Scientific classification
- Kingdom: Animalia
- Phylum: Chordata
- Class: Aves
- Order: Passeriformes
- Family: Viduidae
- Genus: Vidua
- Species: V. obtusa
- Binomial name: Vidua obtusa (Chapin, 1922)
- Synonyms: Steganura aucupum obtusa;

= Broad-tailed paradise whydah =

- Genus: Vidua
- Species: obtusa
- Authority: (Chapin, 1922)
- Conservation status: LC
- Synonyms: Steganura aucupum obtusa

Species of bird

The broad-tailed paradise whydah (Vidua obtusa) is a species of bird in the family Viduidae. It is found in woodland and acacia savanna habitat in Sub-Saharan Africa from Angola to Uganda, Tanzania and Mozambique. A brood parasite, it has a wide range and the International Union for Conservation of Nature has assessed it as being of least concern.

==Taxonomy==
Chapin described the broad-tailed paradise whydah as Steganura aucupum obtusa from Luchenza in 1922. Previously, Vidua obtusa, V. interjecta, V. orientalis, V. paradisaea and V. togoensis were considered to be in the same species, and these five species are sometimes placed in the genus Steganura. The broad-tailed paradise whydah is a monotypic species.

==Description==
The breeding male is 31–36 cm long, and the nonbreeding male and the female are 14–15 cm long. Females have been measured to weigh approximately 19.5 g. The breeding male has long, broad tail feathers with bluntly pointed to rounded tips; it is distinguished from the related long-tailed paradise whydah in the tail feathers being broader and not quite so long, and in the nape being orange-brown toned rather than paler buff. It has a chestnut-orange patch on its nape. The nonbreeding male's underparts are buffy, and its upperparts are grey-brown, with streaks. There are black and white stripes on its head. The female is similar to the nonbreeding male. The immature bird resembles the female, but some of its feathers have buffy edges, and its patterns are less distinct.

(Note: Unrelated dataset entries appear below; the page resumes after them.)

(* ===== verification/InvalidateBlock.v ===== *)
(** * The command invalidateblock

    [Chainstate::InvalidateBlock] of src/src/validation.cpp disconnects the active
    chain block by block down to the invalidated block.  It releases the lock of the
    chain state between two blocks, and it looks for a new best header only among
    the headers it collected before the first one.

    A turn stays within the reachable states of Headers ([invalidate_turn_reachable]),
    so that what is shown of the entries holds.  But the command is not among the
    operations of [maintained]: a header that arrives between two blocks can be left
    out, so that the best header has less work than an entry that is valid.
    [invalidate_forgets_header] is such a run.

    Not modelled are the coins and the mempool of the disconnected blocks, the
    candidates for the active chain, and interrupted runs. *)

From stdpp Require Import gmap.
From S2P Require Import Prelude Uint256 Framing Chain Pow Invalidation Headers Ancestry.

(** ** Operations *)

Section invalidate.
(** How [CBlockIndexWorkComparator] orders entries of the same work, by sequence
    number and address. *)
Context (later : uint256 -> uint256 -> bool).

(** [CBlockIndexWorkComparator]. *)
Definition work_less (m : BlockMap) (pa pb : uint256) : res bool :=
  a ← deref m pa;
  b ← deref m pb;
  if uint_gt (nChainWork a) (nChainWork b) then Ok false
  else if uint_lt (nChainWork a) (nChainWork b) then Ok true
  else Ok (later pa pb).

(** [std::multimap::insert] with the work as key: behind the entries of the same
    work. *)
Fixpoint multimap_insert (m : BlockMap) (work : base_uint) (x : uint256) (l : list uint256) : res (list uint256) :=
  match l with
  | [] => Ok [x]
  | y :: l' =>
    b ← deref m y;
    if uint_gt (nChainWork b) work then Ok (x :: l)
    else l' ← multimap_insert m work x l'; Ok (y :: l')
  end.

(** [highpow_outofchain_headers]: the headers outside of the active chain that are
    not marked and not worse than the parent of the invalidated block. *)
Fixpoint outofchain_headers (m : BlockMap) (flags : gset uint256) (c : CChain) (parent : uint256)
    (entries : list uint256) (found : list uint256) : res (list uint256) :=
  match entries with
  | [] => Ok found
  | x :: entries =>
    here ← Contains m c x;
    take ← (if (here : bool) then Ok false
            else less ← work_less m x parent; Ok (negb less && negb (bool_decide (x ∈ flags))));
    found ← (if (take : bool) then b ← deref m x; multimap_insert m (nChainWork b) x found else Ok found);
    outofchain_headers m flags c parent entries found
  end.

(** The loop over the collected headers, from those with the work of the new tip
    on: the headers that stay collected, the marks, and the best header. *)
Fixpoint candidate_loop (m : BlockMap) (disconnected_tip : uint256) (height : Z) (tip_work : base_uint)
    (best_header_needs_update : bool) (headers : list uint256) (flags : gset uint256) (best : uint256)
    : res (list uint256 * gset uint256 * uint256) :=
  match headers with
  | [] => Ok ([], flags, best)
  | x :: headers =>
    candidate ← deref m x;
    if uint_lt (nChainWork candidate) tip_work then
      '(kept, flags, best) ← candidate_loop m disconnected_tip height tip_work best_header_needs_update headers flags best;
      Ok (x :: kept, flags, best)
    else
      hit ← has_ancestor m disconnected_tip height x;
      if (hit : bool) then
        candidate_loop m disconnected_tip height tip_work best_header_needs_update headers ({[x]} ∪ flags) best
      else
        b ← deref m best;
        let best := if best_header_needs_update && uint_lt (nChainWork b) (nChainWork candidate) then x else best in
        '(kept, flags, best) ← candidate_loop m disconnected_tip height tip_work best_header_needs_update headers flags best;
        Ok (x :: kept, flags, best)
  end.

(** One turn of the loop of [InvalidateBlock], under the lock: the tip is
    disconnected and marked. *)
Definition invalidate_turn (s : Chainman) (c : CChain) (headers : list uint256)
    : res (Chainman * CChain * list uint256 * uint256) :=
  let m := m_block_index (m_blockman s) in
  match Tip c, best_header (m_blockman s) with
  | Some disconnected_tip, Some best =>
    d ← deref m disconnected_tip;
    match pprev d with
    | None => Throw NullPointer
    | Some new_tip =>
      c ← SetTip m c new_tip;
      n ← deref m new_tip;
      best_header_needs_update ← has_ancestor m disconnected_tip (nHeight d) best;
      '(headers, flags, best) ← candidate_loop m disconnected_tip (nHeight d) (nChainWork n) best_header_needs_update
         headers ({[disconnected_tip]} ∪ failed s) (if (best_header_needs_update : bool) then new_tip else best);
      Ok ({| m_blockman := Manager m (Some best); failed := flags |}, c, headers, disconnected_tip)
    end
  | _, _ => Throw NullPointer
  end.

(** The end of [InvalidateBlock], when [pindex] was in the active chain: the last
    block that was disconnected and what is above it. *)
Definition invalidate_end (entries : list uint256) (s : Chainman) (c : CChain) (to_mark_failed : uint256)
    : res (option Chainman) :=
  here ← Contains (m_block_index (m_blockman s)) c to_mark_failed;
  if (here : bool) then Ok None
  else s ← InvalidChainFound entries s (Tip c) to_mark_failed; Ok (Some s).
End invalidate.

(** ** A turn and the entries *)

Lemma candidate_loop_known m d height work update headers : forall flags best kept flags' best',
  is_Some (m !! best) -> candidate_loop m d height work update headers flags best = Ok (kept, flags', best') ->
  is_Some (m !! best').
Proof.
  induction headers as [|x headers IH]; intros flags best kept flags' best' Hb; cbn [candidate_loop].
  { by intros [= <- <- <-]. }
  destruct (deref m x) as [candidate|] eqn:Ex; rbind; [|done]. unfold deref in Ex.
  destruct (uint_lt _ work).
  { destruct (candidate_loop _ _ _ _ _ _ _ _) as [[[k f] b]|] eqn:E; rbind; [|done]. intros [= <- <- <-]. by eapply IH. }
  destruct (has_ancestor _ _ _ _) as [[]|]; rbind; [by apply IH| |done].
  destruct Hb as [bb Eb]. rewrite (deref_Some _ _ _ Eb). rbind.
  destruct (candidate_loop _ _ _ _ _ _ _ _) as [[[k f] b]|] eqn:E; rbind; [|done]. intros [= <- <- <-].
  eapply IH; [|exact E]. destruct (update && _); [|by eexists]. by destruct (m !! x).
Qed.

Lemma invalidate_turn_reachable {SHA : Sha256} params genesis s c headers s' c' headers' d :
  params_ok params -> genesis_ok params genesis -> reachable params genesis s ->
  invalidate_turn s c headers = Ok (s', c', headers', d) -> reachable params genesis s'.
Proof.
  intros Hp Hg Hs. pose proof (proj2 (inv_index _ _ (reachable_inv params Hp genesis Hg s Hs))) as Hbest.
  unfold invalidate_turn. destruct (Tip c) as [t|]; [|done]. destruct (best_header (m_blockman s)) as [best|]; [|done].
  destruct (deref _ t) as [bt|]; rbind; [|done].
  destruct (pprev bt) as [new_tip|]; [|done]. destruct (SetTip _ _ _); rbind; [|done].
  destruct (deref _ new_tip) as [n|] eqn:En; rbind; [|done].
  destruct (has_ancestor _ _ _ _) as [update|]; rbind; [|done].
  destruct (candidate_loop _ _ _ _ _ _ _ _) as [[[k f] b]|] eqn:E; rbind; [|done]. intros [= <- <- <- <-].
  apply reachable_marks; [done|]. eapply candidate_loop_known; [|exact E]. destruct update; [|done].
  unfold deref in En. by destruct (m_block_index (m_blockman s) !! new_tip).
Qed.

(** ** A header between two turns *)

(** A block at the height of [block1]. *)
Definition block1' : CBlockHeader :=
  block_on 0x00000006b054338443f1a5d5534df21eab0d13232028158ae198edbb169f9dad 1781164494 0x1f7fffff 772.

(** The active chain is [block1] and [block2], and [block1] is invalidated; after
    [block2] is disconnected the header of [block1'] is accepted, if [arrives]. *)
Definition invalidate_block1 (arrives : bool) : res (option Chainman) :=
  let s := extend main_params [block1; block2] in
  let m := m_block_index (m_blockman s) in
  c ← SetTip m [] (GetHash (SHA := platform_sha256) block2);
  headers ← outofchain_headers (fun _ _ => false) m (failed s) c (hashPrevBlock block1) (keys m) [];
  '(s, c, headers, _) ← invalidate_turn s c headers;
  '(s, _) ← (if arrives then AcceptBlockHeader (SHA := platform_sha256) main_params false s 1781164714 block1' true
             else Ok (s, inr too_little_chainwork));
  '(s, c, headers, to_mark_failed) ← invalidate_turn s c headers;
  invalidate_end (keys (m_block_index (m_blockman s))) s c to_mark_failed.

(** The work of an entry. *)
Definition work_at (s : Chainman) (h : uint256) : Z :=
  match m_block_index (m_blockman s) !! h with Some b => eval (nChainWork b) | None => 0 end.

(** A header that is accepted while a block is invalidated has more work than the
    best header, and is not marked as failed. *)
Theorem invalidate_forgets_header :
  match invalidate_block1 true with
  | Ok (Some s) =>
    has_entry s block1' 1 && unmarked s block1' &&
    match best_header (m_blockman s) with
    | Some h => work_at s h <? work_at s (GetHash (SHA := platform_sha256) block1')
    | None => false
    end = true
  | _ => False
  end.
Proof. by vm_compute. Qed.

(** Without it the blocks above the genesis block are marked, and that block is the
    best header. *)
Lemma invalidate_without_header :
  match invalidate_block1 false with
  | Ok (Some s) =>
    bool_decide (best_header (m_blockman s) = Some (hashPrevBlock block1)) &&
    negb (unmarked s block1) && negb (unmarked s block2) = true
  | _ => False
  end.
Proof. by vm_compute. Qed.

==Distribution and habitat==
This whydah is found in Angola, Botswana, Burundi, Democratic Republic of the Congo, Kenya, Malawi, Mozambique, Namibia, Rwanda, South Africa, Tanzania, Uganda, Zambia, and Zimbabwe, with an estimated distribution size of 5060000 km2. Approximately half of the range overlaps with the range of the long-tailed paradise whydah. The broad-tailed paradise whydah's habitat is woodlands, including miombo and Baikiaea plurijuga woodland, and also acacia savannas.

==Behaviour and ecology==
The broad-tailed paradise whydah is a brood parasite, its host being the orange-winged pytilia (Pytilia afra). The host species only weighs 14–15 g and is thus at a disadvantage. It mimics the host species's call. It feeds on the ground in small flocks, eating seeds. When the broad-tailed paradise whydah is not breeding, it may mix with the long-tailed paradise whydah. Breeding plumage has been observed from February to July in the southeastern Congo Basin. The eggs are white, weighing approximately 1.6 g. Newborn chicks have loose greyish down, very similar to chicks of the orange-winged pytilia. The incubation period and nestling period are unknown. Irruptions can occur; in 1994, an "invasion" of thousands of whydahs was reported in Kasane, Botswana.

==Status==
The species has a large range and a stable population trend, so the IUCN Red List has assessed the species as least concern.